Module Prefixes.
Definition prefix_id (p : Prefix) : Z :=
  match p with
  | VertexEntityType => 10
  | VertexRelationType => 11
  | VertexAttributeType => 12
  | VertexRoleType => 15
  | DefinitionStruct => 20
  | DefinitionFunction => 21
  | VertexEntity => 30
  | VertexRelation => 31
  | VertexAttribute => 32
  | EdgeSub => 100
  | EdgeSubReverse => 101
  | EdgeOwns => 102
  | EdgeOwnsReverse => 103
  | EdgePlays => 104
  | EdgePlaysReverse => 105
  | EdgeRelates => 106
  | EdgeRelatesReverse => 107
  | EdgeHas => 130
  | EdgeHasReverse => 131
  | EdgeLinks => 132
  | EdgeLinksReverse => 133
  | EdgeLinksIndex => 140
  | PropertyTypeVertex => 160
  | PropertyTypeEdge => 162
  | PropertyObjectVertex => 163
  | IndexLabelToType => 182
  | IndexNameToDefinitionStruct => 183
  | IndexNameToDefinitionFunction => 184
  | IndexValueToStruct => 190
  end.
Definition successor_prefix_id (p : Prefix) : Z :=
  match p with
  | VertexEntityType => 10 + 1
  | VertexRelationType => 11 + 1
  | VertexAttributeType => 12 + 1
  | VertexRoleType => 15 + 1
  | DefinitionStruct => 20 + 1
  | DefinitionFunction => 21 + 1
  | VertexEntity => 30 + 1
  | VertexRelation => 31 + 1
  | VertexAttribute => 32 + 1
  | EdgeSub => 100 + 1
  | EdgeSubReverse => 101 + 1
  | EdgeOwns => 102 + 1
  | EdgeOwnsReverse => 103 + 1
  | EdgePlays => 104 + 1
  | EdgePlaysReverse => 105 + 1
  | EdgeRelates => 106 + 1
  | EdgeRelatesReverse => 107 + 1
  | EdgeHas => 130 + 1
  | EdgeHasReverse => 131 + 1
  | EdgeLinks => 132 + 1
  | EdgeLinksReverse => 133 + 1
  | EdgeLinksIndex => 140 + 1
  | PropertyTypeVertex => 160 + 1
  | PropertyTypeEdge => 162 + 1
  | PropertyObjectVertex => 163 + 1
  | IndexLabelToType => 182 + 1
  | IndexNameToDefinitionStruct => 183 + 1
  | IndexNameToDefinitionFunction => 184 + 1
  | IndexValueToStruct => 190 + 1
  end.
Definition from_prefix_id (byte : Z) : outcome Prefix :=
  match byte with
  | 10 => Val VertexEntityType
  | 11 => Val VertexRelationType
  | 12 => Val VertexAttributeType
  | 15 => Val VertexRoleType
  | 20 => Val DefinitionStruct
  | 21 => Val DefinitionFunction
  | 30 => Val VertexEntity
  | 31 => Val VertexRelation
  | 32 => Val VertexAttribute
  | 100 => Val EdgeSub
  | 101 => Val EdgeSubReverse
  | 102 => Val EdgeOwns
  | 103 => Val EdgeOwnsReverse
  | 104 => Val EdgePlays
  | 105 => Val EdgePlaysReverse
  | 106 => Val EdgeRelates
  | 107 => Val EdgeRelatesReverse
  | 130 => Val EdgeHas
  | 131 => Val EdgeHasReverse
  | 132 => Val EdgeLinks
  | 133 => Val EdgeLinksReverse
  | 140 => Val EdgeLinksIndex
  | 160 => Val PropertyTypeVertex
  | 162 => Val PropertyTypeEdge
  | 163 => Val PropertyObjectVertex
  | 182 => Val IndexLabelToType
  | 183 => Val IndexNameToDefinitionStruct
  | 184 => Val IndexNameToDefinitionFunction
  | 190 => Val IndexValueToStruct
  | _ => Panic
  end.
(** Whether all keys of the prefix have the same width. *)
Definition fixed_width_keys (p : Prefix) : bool :=
  match p with
  | VertexEntityType => true
  | VertexRelationType => true
  | VertexAttributeType => true
  | VertexRoleType => true
  | DefinitionStruct => true
  | DefinitionFunction => true
  | VertexEntity => true
  | VertexRelation => true
  | VertexAttribute => false
  | EdgeSub => true
  | EdgeSubReverse => true
  | EdgeOwns => true
  | EdgeOwnsReverse => true
  | EdgePlays => true
  | EdgePlaysReverse => true
  | EdgeRelates => true
  | EdgeRelatesReverse => true
  | EdgeHas => false
  | EdgeHasReverse => false
  | EdgeLinks => true
  | EdgeLinksReverse => true
  | EdgeLinksIndex => true
  | PropertyTypeVertex => true
  | PropertyTypeEdge => true
  | PropertyObjectVertex => true
  | IndexLabelToType => false
  | IndexNameToDefinitionStruct => false
  | IndexNameToDefinitionFunction => false
  | IndexValueToStruct => false
  end.
Definition max_object_type_prefix : Prefix :=
  if prefix_id VertexEntityType <? prefix_id VertexRelationType then VertexEntityType else VertexRelationType.
Definition min_object_type_prefix : Prefix :=
  if prefix_id VertexEntityType <? prefix_id VertexRelationType then VertexRelationType else VertexEntityType.
End Prefixes.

** WHAT YOU SHOULD DO **
Take the entries above and transcribe them exactly as they stand.

** ANSWER SECTION **
Module Prefixes.
Definition prefix_id (p : Prefix) : Z :=
  match p with
  | VertexEntityType => 10
  | VertexRelationType => 11
  | VertexAttributeType => 12
  | VertexRoleType => 15
  | DefinitionStruct => 20
  | DefinitionFunction => 21
  | VertexEntity => 30
  | VertexRelation => 31
  | VertexAttribute => 32
  | EdgeSub => 100
  | EdgeSubReverse => 101
  | EdgeOwns => 102
  | EdgeOwnsReverse => 103
  | EdgePlays => 104
  | EdgePlaysReverse => 105
  | EdgeRelates => 106
  | EdgeRelatesReverse => 107
  | EdgeHas => 130
  | EdgeHasReverse => 131
  | EdgeLinks => 132
  | EdgeLinksReverse => 133
  | EdgeLinksIndex => 140
  | PropertyTypeVertex => 160
  | PropertyTypeEdge => 162
  | PropertyObjectVertex => 163
  | IndexLabelToType => 182
  | IndexNameToDefinitionStruct => 183
  | IndexNameToDefinitionFunction => 184
  | IndexValueToStruct => 190
  end.
Definition successor_prefix_id (p : Prefix) : Z :=
  match p with
  | VertexEntityType => 10 + 1
  | VertexRelationType => 11 + 1
  | VertexAttributeType => 12 + 1
  | VertexRoleType => 15 + 1
  | DefinitionStruct => 20 + 1
  | DefinitionFunction => 21 + 1
  | VertexEntity => 30 + 1
  | VertexRelation => 31 + 1
  | VertexAttribute => 32 + 1
  | EdgeSub => 100 + 1
  | EdgeSubReverse => 101 + 1
  | EdgeOwns => 102 + 1
  | EdgeOwnsReverse => 103 + 1
  | EdgePlays => 104 + 1
  | EdgePlaysReverse => 105 + 1
  | EdgeRelates => 106 + 1
  | EdgeRelatesReverse => 107 + 1
  | EdgeHas => 130 + 1
  | EdgeHasReverse => 131 + 1
  | EdgeLinks => 132 + 1
  | EdgeLinksReverse => 133 + 1
  | EdgeLinksIndex => 140 + 1
  | PropertyTypeVertex => 160 + 1
  | PropertyTypeEdge => 162 + 1
  | PropertyObjectVertex => 163 + 1
  | IndexLabelToType => 182 + 1
  | IndexNameToDefinitionStruct => 183 + 1
  | IndexNameToDefinitionFunction => 184 + 1
  | IndexValueToStruct => 190 + 1
  end.
Definition from_prefix_id (byte : Z) : outcome Prefix :=
  match byte with
  | 10 => Val VertexEntityType
  | 11 => Val VertexRelationType
  | 12 => Val VertexAttributeType
  | 15 => Val VertexRoleType
  | 20 => Val DefinitionStruct
  | 21 => Val DefinitionFunction
  | 30 => Val VertexEntity
  | 31 => Val VertexRelation
  | 32 => Val VertexAttribute
  | 100 => Val EdgeSub
  | 101 => Val EdgeSubReverse
  | 102 => Val EdgeOwns
  | 103 => Val EdgeOwnsReverse
  | 104 => Val EdgePlays
  | 105 => Val EdgePlaysReverse
  | 106 => Val EdgeRelates
  | 107 => Val EdgeRelatesReverse
  | 130 => Val EdgeHas
  | 131 => Val EdgeHasReverse
  | 132 => Val EdgeLinks
  | 133 => Val EdgeLinksReverse
  | 140 => Val EdgeLinksIndex
  | 160 => Val PropertyTypeVertex
  | 162 => Val PropertyTypeEdge
  | 163 => Val PropertyObjectVertex
  | 182 => Val IndexLabelToType
  | 183 => Val IndexNameToDefinitionStruct
  | 184 => Val IndexNameToDefinitionFunction
  | 190 => Val IndexValueToStruct
  | _ => Panic
  end.
(** Whether all keys of the prefix have the same width. *)
Definition fixed_width_keys (p : Prefix) : bool :=
  match p with
  | VertexEntityType => true
  | VertexRelationType => true
  | VertexAttributeType => true
  | VertexRoleType => true
  | DefinitionStruct => true
  | DefinitionFunction => true
  | VertexEntity => true
  | VertexRelation => true
  | VertexAttribute => false
  | EdgeSub => true
  | EdgeSubReverse => true
  | EdgeOwns => true
  | EdgeOwnsReverse => true
  | EdgePlays => true
  | EdgePlaysReverse => true
  | EdgeRelates => true
  | EdgeRelatesReverse => true
  | EdgeHas => false
  | EdgeHasReverse => false
  | EdgeLinks => true
  | EdgeLinksReverse => true
  | EdgeLinksIndex => true
  | PropertyTypeVertex => true
  | PropertyTypeEdge => true
  | PropertyObjectVertex => true
  | IndexLabelToType => false
  | IndexNameToDefinitionStruct => false
  | IndexNameToDefinitionFunction => false
  | IndexValueToStruct => false
  end.
Definition max_object_type_prefix : Prefix :=
  if prefix_id VertexEntityType <? prefix_id VertexRelationType then VertexEntityType else VertexRelationType.
Definition min_object_type_prefix : Prefix :=
  if prefix_id VertexEntityType <? prefix_id VertexRelationType then VertexRelationType else VertexEntityType.
End Prefixes.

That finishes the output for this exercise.